[Opening GIVEN ENTRIES section]

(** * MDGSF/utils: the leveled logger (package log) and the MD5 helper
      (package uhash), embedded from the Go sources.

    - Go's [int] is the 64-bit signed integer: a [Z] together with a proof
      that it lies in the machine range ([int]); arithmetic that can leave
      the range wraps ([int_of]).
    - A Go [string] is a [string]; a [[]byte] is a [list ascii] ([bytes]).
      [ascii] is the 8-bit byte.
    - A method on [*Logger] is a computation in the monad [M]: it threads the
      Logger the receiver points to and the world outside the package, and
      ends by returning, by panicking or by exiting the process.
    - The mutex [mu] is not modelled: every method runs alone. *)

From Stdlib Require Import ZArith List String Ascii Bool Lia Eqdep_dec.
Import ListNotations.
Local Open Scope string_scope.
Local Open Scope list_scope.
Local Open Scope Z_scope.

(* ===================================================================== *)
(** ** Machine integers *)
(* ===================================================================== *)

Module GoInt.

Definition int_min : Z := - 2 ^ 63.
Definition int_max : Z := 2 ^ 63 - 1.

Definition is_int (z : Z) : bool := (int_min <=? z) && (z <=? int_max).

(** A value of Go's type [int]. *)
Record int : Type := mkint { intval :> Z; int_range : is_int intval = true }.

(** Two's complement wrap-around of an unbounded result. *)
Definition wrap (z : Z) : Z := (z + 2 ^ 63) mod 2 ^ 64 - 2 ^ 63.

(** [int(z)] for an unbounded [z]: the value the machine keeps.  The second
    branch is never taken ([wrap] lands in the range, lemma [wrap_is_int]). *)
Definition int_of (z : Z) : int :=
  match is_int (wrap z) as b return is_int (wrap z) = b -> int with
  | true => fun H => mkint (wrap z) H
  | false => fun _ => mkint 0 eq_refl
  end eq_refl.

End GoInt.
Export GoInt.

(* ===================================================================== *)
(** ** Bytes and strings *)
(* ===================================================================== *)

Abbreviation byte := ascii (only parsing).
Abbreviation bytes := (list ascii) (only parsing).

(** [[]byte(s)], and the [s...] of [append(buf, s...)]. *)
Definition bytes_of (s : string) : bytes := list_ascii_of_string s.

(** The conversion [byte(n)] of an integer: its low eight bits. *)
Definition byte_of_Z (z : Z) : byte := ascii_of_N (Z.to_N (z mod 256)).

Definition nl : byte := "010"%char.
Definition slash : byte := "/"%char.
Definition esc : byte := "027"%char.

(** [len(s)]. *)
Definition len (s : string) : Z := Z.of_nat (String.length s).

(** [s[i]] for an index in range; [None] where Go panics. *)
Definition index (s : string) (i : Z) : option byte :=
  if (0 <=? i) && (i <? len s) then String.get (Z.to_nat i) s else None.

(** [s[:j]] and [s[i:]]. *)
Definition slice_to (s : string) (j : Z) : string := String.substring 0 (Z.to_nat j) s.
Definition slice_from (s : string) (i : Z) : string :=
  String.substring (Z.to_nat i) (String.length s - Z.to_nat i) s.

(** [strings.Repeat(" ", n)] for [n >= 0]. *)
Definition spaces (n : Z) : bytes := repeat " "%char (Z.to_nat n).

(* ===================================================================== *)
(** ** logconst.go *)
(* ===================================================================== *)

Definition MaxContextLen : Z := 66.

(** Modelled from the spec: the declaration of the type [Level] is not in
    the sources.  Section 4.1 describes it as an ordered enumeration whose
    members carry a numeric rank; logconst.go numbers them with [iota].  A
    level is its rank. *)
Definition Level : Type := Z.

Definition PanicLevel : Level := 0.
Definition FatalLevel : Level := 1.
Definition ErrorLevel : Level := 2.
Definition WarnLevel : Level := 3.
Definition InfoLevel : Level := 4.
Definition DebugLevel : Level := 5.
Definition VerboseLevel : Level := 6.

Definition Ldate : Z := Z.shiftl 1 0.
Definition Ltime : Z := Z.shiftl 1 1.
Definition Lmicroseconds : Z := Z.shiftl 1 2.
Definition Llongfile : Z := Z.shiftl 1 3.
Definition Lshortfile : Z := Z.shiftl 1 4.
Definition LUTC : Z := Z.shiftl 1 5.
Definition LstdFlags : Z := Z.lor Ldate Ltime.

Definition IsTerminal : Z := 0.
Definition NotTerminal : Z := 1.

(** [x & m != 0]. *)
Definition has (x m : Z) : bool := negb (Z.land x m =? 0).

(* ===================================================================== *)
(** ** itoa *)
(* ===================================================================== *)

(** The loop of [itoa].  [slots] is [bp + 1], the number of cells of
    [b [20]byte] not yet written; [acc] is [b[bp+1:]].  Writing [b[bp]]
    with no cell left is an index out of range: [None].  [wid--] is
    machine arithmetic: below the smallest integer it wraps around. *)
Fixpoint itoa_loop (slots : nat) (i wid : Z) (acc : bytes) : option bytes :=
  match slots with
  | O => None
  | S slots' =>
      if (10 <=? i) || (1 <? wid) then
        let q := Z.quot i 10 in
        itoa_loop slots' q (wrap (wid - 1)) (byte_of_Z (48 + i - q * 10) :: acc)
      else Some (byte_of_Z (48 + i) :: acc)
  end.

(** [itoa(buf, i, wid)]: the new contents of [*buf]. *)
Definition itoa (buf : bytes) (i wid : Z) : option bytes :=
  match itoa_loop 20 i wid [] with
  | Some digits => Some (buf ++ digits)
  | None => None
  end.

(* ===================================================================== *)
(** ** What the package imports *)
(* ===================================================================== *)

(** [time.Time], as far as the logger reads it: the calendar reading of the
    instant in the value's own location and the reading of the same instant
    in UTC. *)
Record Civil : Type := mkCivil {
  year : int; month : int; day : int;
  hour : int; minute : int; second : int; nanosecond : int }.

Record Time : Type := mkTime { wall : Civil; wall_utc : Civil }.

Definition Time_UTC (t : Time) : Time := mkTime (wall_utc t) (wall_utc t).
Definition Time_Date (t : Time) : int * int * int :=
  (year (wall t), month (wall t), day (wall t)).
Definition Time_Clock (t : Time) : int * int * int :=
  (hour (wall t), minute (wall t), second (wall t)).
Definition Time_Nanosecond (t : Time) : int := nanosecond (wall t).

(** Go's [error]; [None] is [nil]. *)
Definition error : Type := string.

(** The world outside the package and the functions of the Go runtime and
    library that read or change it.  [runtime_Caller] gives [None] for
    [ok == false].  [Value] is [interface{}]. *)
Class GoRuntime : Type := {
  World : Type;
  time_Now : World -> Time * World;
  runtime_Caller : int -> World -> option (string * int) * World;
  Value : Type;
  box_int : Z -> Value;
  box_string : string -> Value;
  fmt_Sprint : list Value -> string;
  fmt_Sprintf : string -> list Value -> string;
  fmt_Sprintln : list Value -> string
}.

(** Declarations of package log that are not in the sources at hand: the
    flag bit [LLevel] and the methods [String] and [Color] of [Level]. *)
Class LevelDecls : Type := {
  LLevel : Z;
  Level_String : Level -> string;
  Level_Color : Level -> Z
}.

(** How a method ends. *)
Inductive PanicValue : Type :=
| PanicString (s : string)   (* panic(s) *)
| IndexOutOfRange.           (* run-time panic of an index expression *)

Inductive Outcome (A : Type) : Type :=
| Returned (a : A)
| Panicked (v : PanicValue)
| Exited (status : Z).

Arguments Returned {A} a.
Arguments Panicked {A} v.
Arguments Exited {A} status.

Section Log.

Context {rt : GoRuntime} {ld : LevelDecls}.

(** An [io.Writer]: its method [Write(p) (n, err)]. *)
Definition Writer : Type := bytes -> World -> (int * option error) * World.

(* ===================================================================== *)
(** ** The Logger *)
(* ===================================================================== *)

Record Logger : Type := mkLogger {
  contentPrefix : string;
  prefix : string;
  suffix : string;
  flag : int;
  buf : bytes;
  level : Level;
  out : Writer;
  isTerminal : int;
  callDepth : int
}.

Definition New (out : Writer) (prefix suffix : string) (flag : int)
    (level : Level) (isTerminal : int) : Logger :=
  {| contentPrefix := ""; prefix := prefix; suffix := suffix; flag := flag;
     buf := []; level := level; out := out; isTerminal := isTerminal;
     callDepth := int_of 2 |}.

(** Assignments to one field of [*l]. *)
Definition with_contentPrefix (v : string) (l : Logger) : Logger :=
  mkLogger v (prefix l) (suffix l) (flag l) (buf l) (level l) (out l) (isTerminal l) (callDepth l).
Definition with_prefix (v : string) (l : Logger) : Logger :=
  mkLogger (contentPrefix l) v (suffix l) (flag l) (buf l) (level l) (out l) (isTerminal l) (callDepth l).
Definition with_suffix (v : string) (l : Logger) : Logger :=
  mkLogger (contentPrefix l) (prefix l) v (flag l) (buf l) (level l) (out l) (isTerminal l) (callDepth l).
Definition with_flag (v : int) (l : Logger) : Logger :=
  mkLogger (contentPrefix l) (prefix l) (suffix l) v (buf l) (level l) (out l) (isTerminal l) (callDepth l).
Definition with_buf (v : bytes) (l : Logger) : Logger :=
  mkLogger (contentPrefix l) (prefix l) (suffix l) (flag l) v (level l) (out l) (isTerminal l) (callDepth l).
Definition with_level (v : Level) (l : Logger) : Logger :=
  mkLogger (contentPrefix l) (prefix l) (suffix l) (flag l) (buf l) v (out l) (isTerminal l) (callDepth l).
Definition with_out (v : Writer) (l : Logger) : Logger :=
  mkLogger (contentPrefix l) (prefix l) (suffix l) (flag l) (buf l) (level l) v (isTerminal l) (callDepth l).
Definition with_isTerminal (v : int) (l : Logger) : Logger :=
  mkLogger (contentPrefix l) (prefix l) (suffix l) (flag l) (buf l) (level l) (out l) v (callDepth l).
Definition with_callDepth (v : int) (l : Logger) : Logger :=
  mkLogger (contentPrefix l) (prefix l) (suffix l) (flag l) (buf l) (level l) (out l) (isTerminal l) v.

[Closing GIVEN ENTRIES section]
[Opening GIVEN ENTRIES section]

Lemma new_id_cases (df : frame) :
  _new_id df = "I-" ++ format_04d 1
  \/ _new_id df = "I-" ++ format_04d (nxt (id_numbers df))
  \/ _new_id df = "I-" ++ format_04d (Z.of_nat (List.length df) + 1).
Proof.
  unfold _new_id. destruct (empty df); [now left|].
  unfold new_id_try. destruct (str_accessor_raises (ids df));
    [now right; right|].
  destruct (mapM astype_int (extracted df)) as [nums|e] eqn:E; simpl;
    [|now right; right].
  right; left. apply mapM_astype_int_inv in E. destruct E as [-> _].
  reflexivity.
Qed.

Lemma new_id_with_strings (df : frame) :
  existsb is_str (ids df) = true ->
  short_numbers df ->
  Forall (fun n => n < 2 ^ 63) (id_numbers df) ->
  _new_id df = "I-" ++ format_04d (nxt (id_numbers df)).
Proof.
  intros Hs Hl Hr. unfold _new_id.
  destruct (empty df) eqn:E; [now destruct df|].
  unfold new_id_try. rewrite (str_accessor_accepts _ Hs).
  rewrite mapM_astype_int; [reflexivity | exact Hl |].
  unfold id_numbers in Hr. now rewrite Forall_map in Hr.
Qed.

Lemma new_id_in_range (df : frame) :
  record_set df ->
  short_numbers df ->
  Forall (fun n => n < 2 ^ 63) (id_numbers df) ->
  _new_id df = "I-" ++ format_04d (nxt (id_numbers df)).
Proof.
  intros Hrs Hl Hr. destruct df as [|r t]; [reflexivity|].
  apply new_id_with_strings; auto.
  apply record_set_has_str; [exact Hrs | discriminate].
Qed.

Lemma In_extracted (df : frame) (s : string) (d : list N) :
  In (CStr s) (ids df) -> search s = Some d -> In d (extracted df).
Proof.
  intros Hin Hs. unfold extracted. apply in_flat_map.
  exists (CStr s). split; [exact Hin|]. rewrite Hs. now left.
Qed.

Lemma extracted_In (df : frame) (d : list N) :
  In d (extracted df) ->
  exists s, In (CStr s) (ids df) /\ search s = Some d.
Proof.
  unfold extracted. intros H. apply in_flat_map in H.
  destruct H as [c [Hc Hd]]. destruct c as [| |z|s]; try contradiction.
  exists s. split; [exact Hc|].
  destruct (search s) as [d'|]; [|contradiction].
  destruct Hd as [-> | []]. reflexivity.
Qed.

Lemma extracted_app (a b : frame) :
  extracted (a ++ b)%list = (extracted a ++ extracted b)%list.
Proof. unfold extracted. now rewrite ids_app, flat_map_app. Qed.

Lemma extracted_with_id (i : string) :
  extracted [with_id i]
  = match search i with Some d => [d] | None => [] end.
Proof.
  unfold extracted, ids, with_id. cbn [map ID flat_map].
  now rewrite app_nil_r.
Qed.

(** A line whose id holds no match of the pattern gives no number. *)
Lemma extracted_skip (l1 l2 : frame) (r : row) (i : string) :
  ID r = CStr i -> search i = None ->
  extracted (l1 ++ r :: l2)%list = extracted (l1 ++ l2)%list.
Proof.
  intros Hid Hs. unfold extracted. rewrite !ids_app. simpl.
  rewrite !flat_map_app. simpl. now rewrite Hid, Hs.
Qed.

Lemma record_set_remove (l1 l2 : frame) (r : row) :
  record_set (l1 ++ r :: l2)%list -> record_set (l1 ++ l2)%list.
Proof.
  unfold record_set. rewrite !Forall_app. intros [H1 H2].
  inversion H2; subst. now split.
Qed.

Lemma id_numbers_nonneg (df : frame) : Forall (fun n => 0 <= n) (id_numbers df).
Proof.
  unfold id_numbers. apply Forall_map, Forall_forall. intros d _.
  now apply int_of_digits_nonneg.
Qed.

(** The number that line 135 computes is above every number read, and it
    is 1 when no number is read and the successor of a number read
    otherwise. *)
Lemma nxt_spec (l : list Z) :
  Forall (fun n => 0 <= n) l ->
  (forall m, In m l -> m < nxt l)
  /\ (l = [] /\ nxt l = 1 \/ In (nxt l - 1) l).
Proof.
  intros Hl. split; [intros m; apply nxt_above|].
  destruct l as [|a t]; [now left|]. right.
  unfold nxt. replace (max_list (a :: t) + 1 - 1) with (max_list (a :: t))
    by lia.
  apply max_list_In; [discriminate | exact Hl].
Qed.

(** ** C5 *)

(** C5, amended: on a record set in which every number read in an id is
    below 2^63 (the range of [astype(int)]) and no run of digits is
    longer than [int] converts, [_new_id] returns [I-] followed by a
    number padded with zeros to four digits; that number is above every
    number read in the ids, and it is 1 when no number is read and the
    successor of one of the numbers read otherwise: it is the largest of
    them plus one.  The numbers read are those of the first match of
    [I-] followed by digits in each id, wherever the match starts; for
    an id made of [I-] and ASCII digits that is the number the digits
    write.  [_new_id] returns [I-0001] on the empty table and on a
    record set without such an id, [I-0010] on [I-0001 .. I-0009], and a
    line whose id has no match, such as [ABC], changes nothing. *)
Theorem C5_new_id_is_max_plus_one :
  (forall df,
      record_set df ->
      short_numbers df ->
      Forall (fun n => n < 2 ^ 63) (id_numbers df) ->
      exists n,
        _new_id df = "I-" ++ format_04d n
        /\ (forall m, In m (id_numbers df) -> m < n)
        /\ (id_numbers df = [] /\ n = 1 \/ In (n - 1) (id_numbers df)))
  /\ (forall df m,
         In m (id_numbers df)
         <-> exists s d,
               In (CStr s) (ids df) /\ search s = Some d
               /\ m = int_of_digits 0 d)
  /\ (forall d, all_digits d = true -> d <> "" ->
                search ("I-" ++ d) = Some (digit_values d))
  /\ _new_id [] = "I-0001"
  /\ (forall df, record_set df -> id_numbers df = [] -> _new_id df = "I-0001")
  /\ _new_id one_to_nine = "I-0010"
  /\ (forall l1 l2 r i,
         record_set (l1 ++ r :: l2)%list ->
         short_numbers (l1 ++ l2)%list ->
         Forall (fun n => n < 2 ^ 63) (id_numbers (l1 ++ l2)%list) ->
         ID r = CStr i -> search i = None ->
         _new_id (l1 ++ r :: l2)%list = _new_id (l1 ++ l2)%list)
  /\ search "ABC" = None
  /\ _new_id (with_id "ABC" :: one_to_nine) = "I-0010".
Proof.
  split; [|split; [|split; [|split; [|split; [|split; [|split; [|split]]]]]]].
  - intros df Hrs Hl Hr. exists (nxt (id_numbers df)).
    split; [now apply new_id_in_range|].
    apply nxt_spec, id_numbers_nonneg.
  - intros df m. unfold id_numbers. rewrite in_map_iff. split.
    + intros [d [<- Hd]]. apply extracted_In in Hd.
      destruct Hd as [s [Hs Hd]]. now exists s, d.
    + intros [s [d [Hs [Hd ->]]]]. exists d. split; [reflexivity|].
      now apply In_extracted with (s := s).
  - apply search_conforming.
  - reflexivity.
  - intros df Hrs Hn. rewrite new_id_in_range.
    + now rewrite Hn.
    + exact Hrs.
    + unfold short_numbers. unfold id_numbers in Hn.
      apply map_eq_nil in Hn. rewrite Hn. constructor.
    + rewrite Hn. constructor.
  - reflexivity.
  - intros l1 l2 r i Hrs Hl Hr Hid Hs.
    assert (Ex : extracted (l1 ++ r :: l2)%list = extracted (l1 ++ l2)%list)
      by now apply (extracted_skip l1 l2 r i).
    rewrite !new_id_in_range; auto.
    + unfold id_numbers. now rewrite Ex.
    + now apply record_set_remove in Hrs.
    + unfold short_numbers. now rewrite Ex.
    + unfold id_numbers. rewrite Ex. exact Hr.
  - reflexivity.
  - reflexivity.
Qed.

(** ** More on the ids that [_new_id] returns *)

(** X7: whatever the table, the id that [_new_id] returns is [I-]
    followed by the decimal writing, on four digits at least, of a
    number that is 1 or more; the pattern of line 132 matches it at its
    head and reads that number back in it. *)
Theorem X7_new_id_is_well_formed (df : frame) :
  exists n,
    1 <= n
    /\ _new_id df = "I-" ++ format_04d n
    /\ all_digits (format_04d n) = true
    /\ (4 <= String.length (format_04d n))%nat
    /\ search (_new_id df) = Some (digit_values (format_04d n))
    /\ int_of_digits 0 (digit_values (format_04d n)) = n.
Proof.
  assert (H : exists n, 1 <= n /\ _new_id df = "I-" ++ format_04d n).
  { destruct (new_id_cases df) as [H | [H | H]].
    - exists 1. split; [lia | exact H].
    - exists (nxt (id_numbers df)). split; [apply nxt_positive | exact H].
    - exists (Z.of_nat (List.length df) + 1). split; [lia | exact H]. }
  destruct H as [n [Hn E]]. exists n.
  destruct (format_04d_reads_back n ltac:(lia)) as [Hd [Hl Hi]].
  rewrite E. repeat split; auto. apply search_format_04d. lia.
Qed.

[Closing GIVEN ENTRIES section]

=== AIM OF THE EXERCISE ===
Beginning with the line that has "box_int : Z -> Value;" and ending with the line that has "(** Assignments to one field of [*l]. *)", set down the lines above exactly and include no others.

=== SOLVED EXERCISE ===
  box_int : Z -> Value;
  box_string : string -> Value;
  fmt_Sprint : list Value -> string;
  fmt_Sprintf : string -> list Value -> string;
  fmt_Sprintln : list Value -> string
}.

(** Declarations of package log that are not in the sources at hand: the
    flag bit [LLevel] and the methods [String] and [Color] of [Level]. *)
Class LevelDecls : Type := {
  LLevel : Z;
  Level_String : Level -> string;
  Level_Color : Level -> Z
}.

(** How a method ends. *)
Inductive PanicValue : Type :=
| PanicString (s : string)   (* panic(s) *)
| IndexOutOfRange.           (* run-time panic of an index expression *)

Inductive Outcome (A : Type) : Type :=
| Returned (a : A)
| Panicked (v : PanicValue)
| Exited (status : Z).

Arguments Returned {A} a.
Arguments Panicked {A} v.
Arguments Exited {A} status.

Section Log.

Context {rt : GoRuntime} {ld : LevelDecls}.

(** An [io.Writer]: its method [Write(p) (n, err)]. *)
Definition Writer : Type := bytes -> World -> (int * option error) * World.

(* ===================================================================== *)
(** ** The Logger *)
(* ===================================================================== *)

Record Logger : Type := mkLogger {
  contentPrefix : string;
  prefix : string;
  suffix : string;
  flag : int;
  buf : bytes;
  level : Level;
  out : Writer;
  isTerminal : int;
  callDepth : int
}.

Definition New (out : Writer) (prefix suffix : string) (flag : int)
    (level : Level) (isTerminal : int) : Logger :=
  {| contentPrefix := ""; prefix := prefix; suffix := suffix; flag := flag;
     buf := []; level := level; out := out; isTerminal := isTerminal;
     callDepth := int_of 2 |}.

(** Assignments to one field of [*l]. *)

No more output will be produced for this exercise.